Ту же тему развивает третий разговор — «Разговор о вспоминании событий». Вот его основное противоречие: «Первый. Припомним начало нашего спора. Я сказал, что я вчера был у тебя, а ты сказал, что я вчера не был у тебя. В доказательство этого я сказал, что я говорил вчера с тобой, а ты в доказательство этого сказал, что я не говорил вчера с тобой». Прошлое не существует нигде, кроме как у нас в уме, поэтому участники спора постепенно приходят к выводу, что вспомнить и представить — это на самом деле одно и то же. Но тогда один шаг остается до того, чтобы признать, что и настоящее мы воображаем, создаем по шаблонам, заложенным в наш ум. Но весь механизм мышления основан на безусловной вере в то, что воспринимаемое и вспоминаемое — реальность. Поэтому, осознав, что они «воображают», герои «начинают испытывать смерть своих чувств». Такой спор может окончиться только возвращением в настоящее, отказом отождествляться с построениями ума, молчанием. Об этом и говорит Третий, который, судя по всему, и обнаруживается в комнате в конце разговора как выражение позиции, по отношению к которой любые объяснения и концептуализации чего-либо — прошлого, настоящего — бессмысленны: «Третий. Припомним конец вашего спора. Вы оба ничего не говорили. Все было так. Истина как нумерация прогуливалась вместе с вами. Что же было верного? Спор окончился. Я невероятно удивился».

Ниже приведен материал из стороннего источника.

(* ===== verification/Reconcile.v ===== *)
(** * The snapshot applier

    [internal/reconcile/snapshot.go]: a control-plane snapshot becomes a
    WireGuard configuration, an address and host routes, applied to the system
    with the generation of the snapshot.  The applier's operations act on its own
    record and on the state [W] of the system behind the two interfaces. *)

From S2P Require Import Prelude GoStd Crypto NetIP Wgnt Routes Model.
From Stdlib Require Import Ascii.

Open Scope Z_scope.

Class RouteManager (W : Type) := {
  rm_Reconcile : Context → Address → list Route → M W unit;
  rm_Clear : Context → M W unit
}.

Record Options := {
  op_PrivateKey : Key;
  op_InterfaceName : string;
  op_ListenPort : Z;
  op_PersistentKeepalive : Duration
}.

Record appliedState := {
  as_applied : bool;
  as_handle : Handle;
  as_up : bool;
  as_config : Configuration;
  as_address : Address;
  as_routes : list Route;
  as_networkID : string
}.
Definition zeroAddress : Address := {| na_IP := AddrZero; na_PrefixLength := 0; na_InterfaceLUID := 0 |}.
Definition zeroConfiguration : Configuration :=
  {| cf_PrivateKey := zeroKey; cf_ListenPort := 0; cf_Peers := []; cf_ReplacePeers := false |}.
Definition zeroState : appliedState :=
  {| as_applied := false; as_handle := 0; as_up := false; as_config := zeroConfiguration;
     as_address := zeroAddress; as_routes := []; as_networkID := "" |}.

Record Applier := { ap_options : Options; ap_state : appliedState; ap_generation : Z }.

Definition NewApplier (o : Options) : result Applier :=
  if Key_IsZero (op_PrivateKey o) then Err reconcile_ErrInvalidOptions
  else
    let name := if blank (op_InterfaceName o) then "IPv6Mesh" else op_InterfaceName o in
    let port := if op_ListenPort o =? 0 then 51820 else op_ListenPort o in
    if (op_PersistentKeepalive o <? 0) || (65535 * Second <? op_PersistentKeepalive o)
       || negb (Z.rem (op_PersistentKeepalive o) Second =? 0)
    then Err (EWrap reconcile_ErrInvalidOptions)
    else Ok {| ap_options := {| op_PrivateKey := op_PrivateKey o; op_InterfaceName := name; op_ListenPort := port;
                                op_PersistentKeepalive := op_PersistentKeepalive o |};
               ap_state := zeroState; ap_generation := 0 |}.

(** ** Endpoints *)
Record endpointChoice := { ec_address : AddrPort; ec_family : Z; ec_priority : Z; ec_observed : Time }.

(** The body of the loop over the candidates: [None] is [continue]. *)
Definition endpoint_choice (c : EndpointCandidate) : option endpointChoice :=
  if is_nil (ep_Address c) || (ep_Port c =? 0) || IsZero (ep_ObservedAt c) || (ep_Priority c <? 0) then None
  else match ParseAddr (IP_String (ep_Address c)) with
  | None => None
  | Some address =>
    if IsUnspecified address || IsLoopback address || IsLinkLocalUnicast address || IsMulticast address
       || negb (IsGlobalUnicast address) then None
    else
      let choice family := Some {| ec_address := {| ap_ip := address; ap_port := ep_Port c |}; ec_family := family;
                                   ec_priority := ep_Priority c; ec_observed := ep_ObservedAt c |} in
      if bool_decide (ep_Family c = FamilyIPv6) && Is6 address then choice 0
      else if negb (bool_decide (ep_Family c = FamilyIPv4)) || negb (Is4 address) then None
      else choice 1
  end.

Definition choice_less : endpointChoice → endpointChoice → bool :=
  lex_less ec_family Z.ltb
    (lex_less ec_priority Z.ltb
      (lex_less ec_observed After
        (λ x y, sltb (AddrPort_String (ec_address x)) (AddrPort_String (ec_address y))))).

(** The candidates of a peer: its endpoints, and the relay's address if the peer
    is the relay. *)
Definition endpoint_candidates (peer : Peer) (relay : option RelayAssignment) : list EndpointCandidate :=
  pr_Endpoints peer ++
  match relay with
  | Some r =>
    if bool_decide (ra_Status r = RelayAssignmentActive) && bool_decide (ra_RelayNodeID r = pr_NodeID peer)
       && negb (is_nil (ra_Address r)) && negb (ra_Port r =? 0)
    then [{| ep_NodeID := pr_NodeID peer; ep_Address := ra_Address r; ep_Port := ra_Port r; ep_Family := ra_Family r;
             ep_Interface := "relay"; ep_Priority := 0; ep_ObservedAt := ra_AssignedAt r |}]
    else []
  | None => []
  end.

Definition selectEndpoint (peer : Peer) (relay : option RelayAssignment) : AddrPort :=
  let choices := SliceStable choice_less (omap endpoint_choice (endpoint_candidates peer relay)) in
  match choices with
  | [] => AddrPort_zero
  | choice :: _ => ec_address choice
  end.

(** ** Planning *)
Definition ipv4Addr (value : IP) : option Addr :=
  let address := To4 value in if is_nil address then None else Some (AddrFrom4 address).

Definition host_route (ip : Addr) : Route :=
  {| rt_Destination := PrefixFrom ip 32; rt_InterfaceLUID := 0; rt_NextHop := AddrZero; rt_Metric := 0 |}.

(** The loop over the peers, with the keys and addresses seen so far. *)
Fixpoint plan_peers (o : Options) (localNodeID : string) (localIP : Addr) (relay : option RelayAssignment)
    (seenKeys : list Key) (seenAddresses : list Addr) (peers : list Peer)
    : result (list Wgnt.Peer * list Route) :=
  match peers with
  | [] => Ok ([], [])
  | peer :: peers =>
    if blank (pr_NodeID peer) || bool_decide (pr_NodeID peer = localNodeID) then Err (EWrap ErrInvalidSnapshot)
    else match ParseKey (pr_PublicKey peer) with
    | Err _ => Err (EWrap ErrInvalidSnapshot)
    | Ok publicKey =>
      if Key_IsZero publicKey then Err (EWrap ErrInvalidSnapshot)
      else if bool_decide (publicKey ∈ seenKeys) then Err (EWrap ErrInvalidSnapshot)
      else match ipv4Addr (pr_VirtualIPv4 peer) with
      | None => Err (EWrap ErrInvalidSnapshot)
      | Some virtualIP =>
        if bool_decide (virtualIP = localIP) then Err (EWrap ErrInvalidSnapshot)
        else if bool_decide (virtualIP ∈ seenAddresses) then Err (EWrap ErrInvalidSnapshot)
        else
          match plan_peers o localNodeID localIP relay (publicKey :: seenKeys) (virtualIP :: seenAddresses) peers with
          | Err e => Err e
          | Ok (wps, routes) =>
            Ok ({| wp_PublicKey := publicKey; wp_Endpoint := selectEndpoint peer relay;
                   wp_PersistentKeepalive := op_PersistentKeepalive o; wp_AllowedIPs := [PrefixFrom virtualIP 32] |} :: wps,
                host_route virtualIP :: routes)
          end
      end
    end
  end.

Definition snapshot_relay_of (s : NetworkSnapshot) : option RelayAssignment :=
  match sn_RelayAssignment s with Some r => Some r | None => sn_Relay s end.

Definition plan (o : Options) (s : NetworkSnapshot) : result (Configuration * Address * list Route) :=
  if blank (sn_NetworkID s) || blank (sn_LocalNodeID s) then Err (EWrap ErrInvalidSnapshot)
  else match ipv4Addr (sn_LocalVirtualIPv4 s) with
  | None => Err (EWrap ErrInvalidSnapshot)
  | Some localIP =>
    match plan_peers o (sn_LocalNodeID s) localIP (snapshot_relay_of s) [] [] (sn_Peers s) with
    | Err e => Err e
    | Ok (peers, routes) =>
      let configuration := {| cf_PrivateKey := op_PrivateKey o; cf_ListenPort := op_ListenPort o; cf_Peers := peers;
                              cf_ReplacePeers := true |} in
      match Validate configuration with
      | Some err => Err err
      | None => Ok (configuration, {| na_IP := localIP; na_PrefixLength := 32; na_InterfaceLUID := 0 |}, routes)
      end
    end
  end.

(** ** Applying *)
Definition with_luid (luid : Z) (r : Route) : Route :=
  {| rt_Destination := rt_Destination r; rt_InterfaceLUID := luid; rt_NextHop := rt_NextHop r; rt_Metric := rt_Metric r |}.

Section Applying.
Context {W : Type} `{Adapter W} `{RouteManager W}.

(** A call of the system whose error is added to [joined]. *)
Definition attempt_join (m : M W unit) (joined : error) (w : W) : bool * error * W :=
  match m w with
  | (Ok _, w') => (true, joined, w')
  | (Err err, w') => (false, EJoin joined (EWrap err), w')
  end.

(** The error that [rollback] returns, and the system it leaves. *)
Definition applier_rollback (ctx : Context) (previous : appliedState) (handle : Handle) (original : error) (w : W) : error * W :=
  if as_applied previous then
    let '(_, joined, w) := attempt_join (rm_Reconcile ctx (as_address previous) (as_routes previous)) original w in
    let '(configured, joined, w) := attempt_join (ad_Configure ctx (as_handle previous) (as_config previous)) joined w in
    if configured && as_up previous then
      let '(_, joined, w) := attempt_join (ad_SetUp ctx (as_handle previous)) joined w in (joined, w)
    else (joined, w)
  else
    let '(_, joined, w) := attempt_join (rm_Clear ctx) original w in
    let '(_, joined, w) := attempt_join (ad_SetDown ctx handle) joined w in
    let '(_, joined, w) := attempt_join (ad_Delete ctx handle) joined w in
    (joined, w).

Definition Apply (ctx : Context) (snapshot : NetworkSnapshot) : M (Applier * W) unit := λ '(applier, w),
  let o := ap_options applier in
  let failed (err : error) (w : W) : result unit * (Applier * W) := (Err err, (applier, w)) in
  match checkContext ctx with
  | Some err => failed err w
  | None =>
    if sn_Generation snapshot <=? 0 then failed (EWrap ErrInvalidSnapshot) w
    else if sn_Generation snapshot <? ap_generation applier then failed (EWrap ErrStaleSnapshot) w
    else if sn_Generation snapshot =? ap_generation applier then (Ok tt, (applier, w))
    else match plan o snapshot with
    | Err err => failed err w
    | Ok (configuration, address, routes) =>
      match ad_Ensure (op_InterfaceName o) w with
      | (Err err, w) => failed (EWrap err) w
      | (Ok handle, w) =>
        if negb (Handle_Valid handle) then failed (EWrap reconcile_ErrInvalidOptions) w
        else match ad_Status ctx handle w with
        | (Err err, w) => failed (EWrap err) w
        | (Ok status, w) =>
          if st_LUID status =? 0 then failed (EWrap ErrInvalidSnapshot) w
          else
            let address := {| na_IP := na_IP address; na_PrefixLength := na_PrefixLength address;
                              na_InterfaceLUID := st_LUID status |} in
            let routes := with_luid (st_LUID status) <$> routes in
            let previous := ap_state applier in
            let undo err w := let '(joined, w) := applier_rollback ctx previous handle (EWrap err) w in failed joined w in
            match rm_Reconcile ctx address routes w with
            | (Err err, w) => failed (EWrap err) w
            | (Ok _, w) =>
              match ad_Configure ctx handle configuration w with
              | (Err err, w) => undo err w
              | (Ok _, w) =>
                match ad_SetUp ctx handle w with
                | (Err err, w) => undo err w
                | (Ok _, w) =>
                  (Ok tt, ({| ap_options := o;
                              ap_state := {| as_applied := true; as_handle := handle; as_up := true;
                                             as_config := configuration; as_address := address; as_routes := routes;
                                             as_networkID := sn_NetworkID snapshot |};
                              ap_generation := sn_Generation snapshot |}, w))
                end
              end
            end
        end
      end
    end
  end.

Definition applier_Clear (ctx : Context) : M (Applier * W) unit := λ '(applier, w),
  match checkContext ctx with
  | Some err => (Err err, (applier, w))
  | None =>
    if negb (as_applied (ap_state applier)) then (Ok tt, (applier, w))
    else
      let handle := as_handle (ap_state applier) in
      let '(r1, w) := rm_Clear ctx w in
      let '(r2, w) := ad_SetDown ctx handle w in
      let '(r3, w) := ad_Delete ctx handle w in
      let joined := fold_left (λ joined r, match r with Ok _ => joined | Err e => errors_Join joined (Some e) end)
                      [r1; r2; r3] None in
      match joined with
      | None => (Ok tt, ({| ap_options := ap_options applier; ap_state := zeroState; ap_generation := 0 |}, w))
      | Some err => (Err err, (applier, w))
      end
  end.

Definition Generation (applier : Applier) : Z := ap_generation applier.

End Applying.

(** The route reconciler over a backend is a route manager. *)
#[global] Instance Reconciler_RouteManager {W} `{Backend W} range : RouteManager (RouteReconciler * W) := {|
  rm_Reconcile ctx := Reconcile range ctx;
  rm_Clear ctx := Clear range ctx
|}.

Но если все — сон (см. подзаголовок, в котором текст назван «темником»), то сновидец тоже нереален. Как тогда вся конструкция может существовать? Так вопрос о движущейся карете оказывается вопросом о движущемся из мгновения в мгновение уме со всеми его фантазмами, включая наше «я» и представления о времени. Так время (не иллюзорное, а время мгновения) оказывается более реальным, чем субъект, мыслящий о времени. Так возникает следующая тема и Второй разговор, посвященный ей.

Проблема субъекта. Непонимание как метод

Второй «разговор» («Разговор об отсутствии поэзии»). Главный его вопрос, пожалуй, лучше всего передают две постоянно чередующиеся ремарки (они появляются после каждого четверостишия, исполняемого «певцом», — его «песня» и составляет основу разговора): первая — «Певец сделал паузу. Появился диван. Певец продолжал» и вторая — «Певец сделал паузу. Диван исчез. Певец продолжал». Нечто (диван) существует и не существует, причем его существование/несуществование как-то связано со словами певца (или с паузами между ними?). Певец поет действительно об «отсутствии поэзии»: песни пропеты, а поэты умерли. Из песни мы узнаем, однако, чем должна заниматься поэзия — воспевать, изображать мир: без поэтов «Дерево стоит без звука, // Без почета ночь течет. // Солнце тихо как наука // Рощи скучные печет».

Поэзия описывает мир. Но описание не тождественно ли предмету? Предмет ведь и создается описанием. Видимо, в подтверждение этой уже не новой для нас мысли мир вдруг начинает «изображать» то, о чем поет певец:

                     «О взгляните на природу

Тут же все подошли к окнам и стали смотреть на ничтожный вид.

                     На беззвучные леса.

Все взглянули на леса, которые не издавали ни одного звука.

                     Опостылели народу

                     Нынче птичьи голоса.

Везде и всюду стоит народ и плюется, услышав птичье пение».

Но если поэзия тождественна миру, то как можно говорить, что она существует? Если описание и описываемое — это на самом деле одно и то же, то где тут место описывающему, ведь он тоже часть описания?

Противоречие разрешается парадоксальным синтезом:

«Певец сделал паузу. Появился диван. Певец продолжал.

                     Музыка в земле играет,

                     Червяки стихи поют.

                     Реки рифмы повторяют,

                     Звери звуки песен пьют.

Певец сделал паузу. Диван исчез. Певец умер. Что он этим доказал».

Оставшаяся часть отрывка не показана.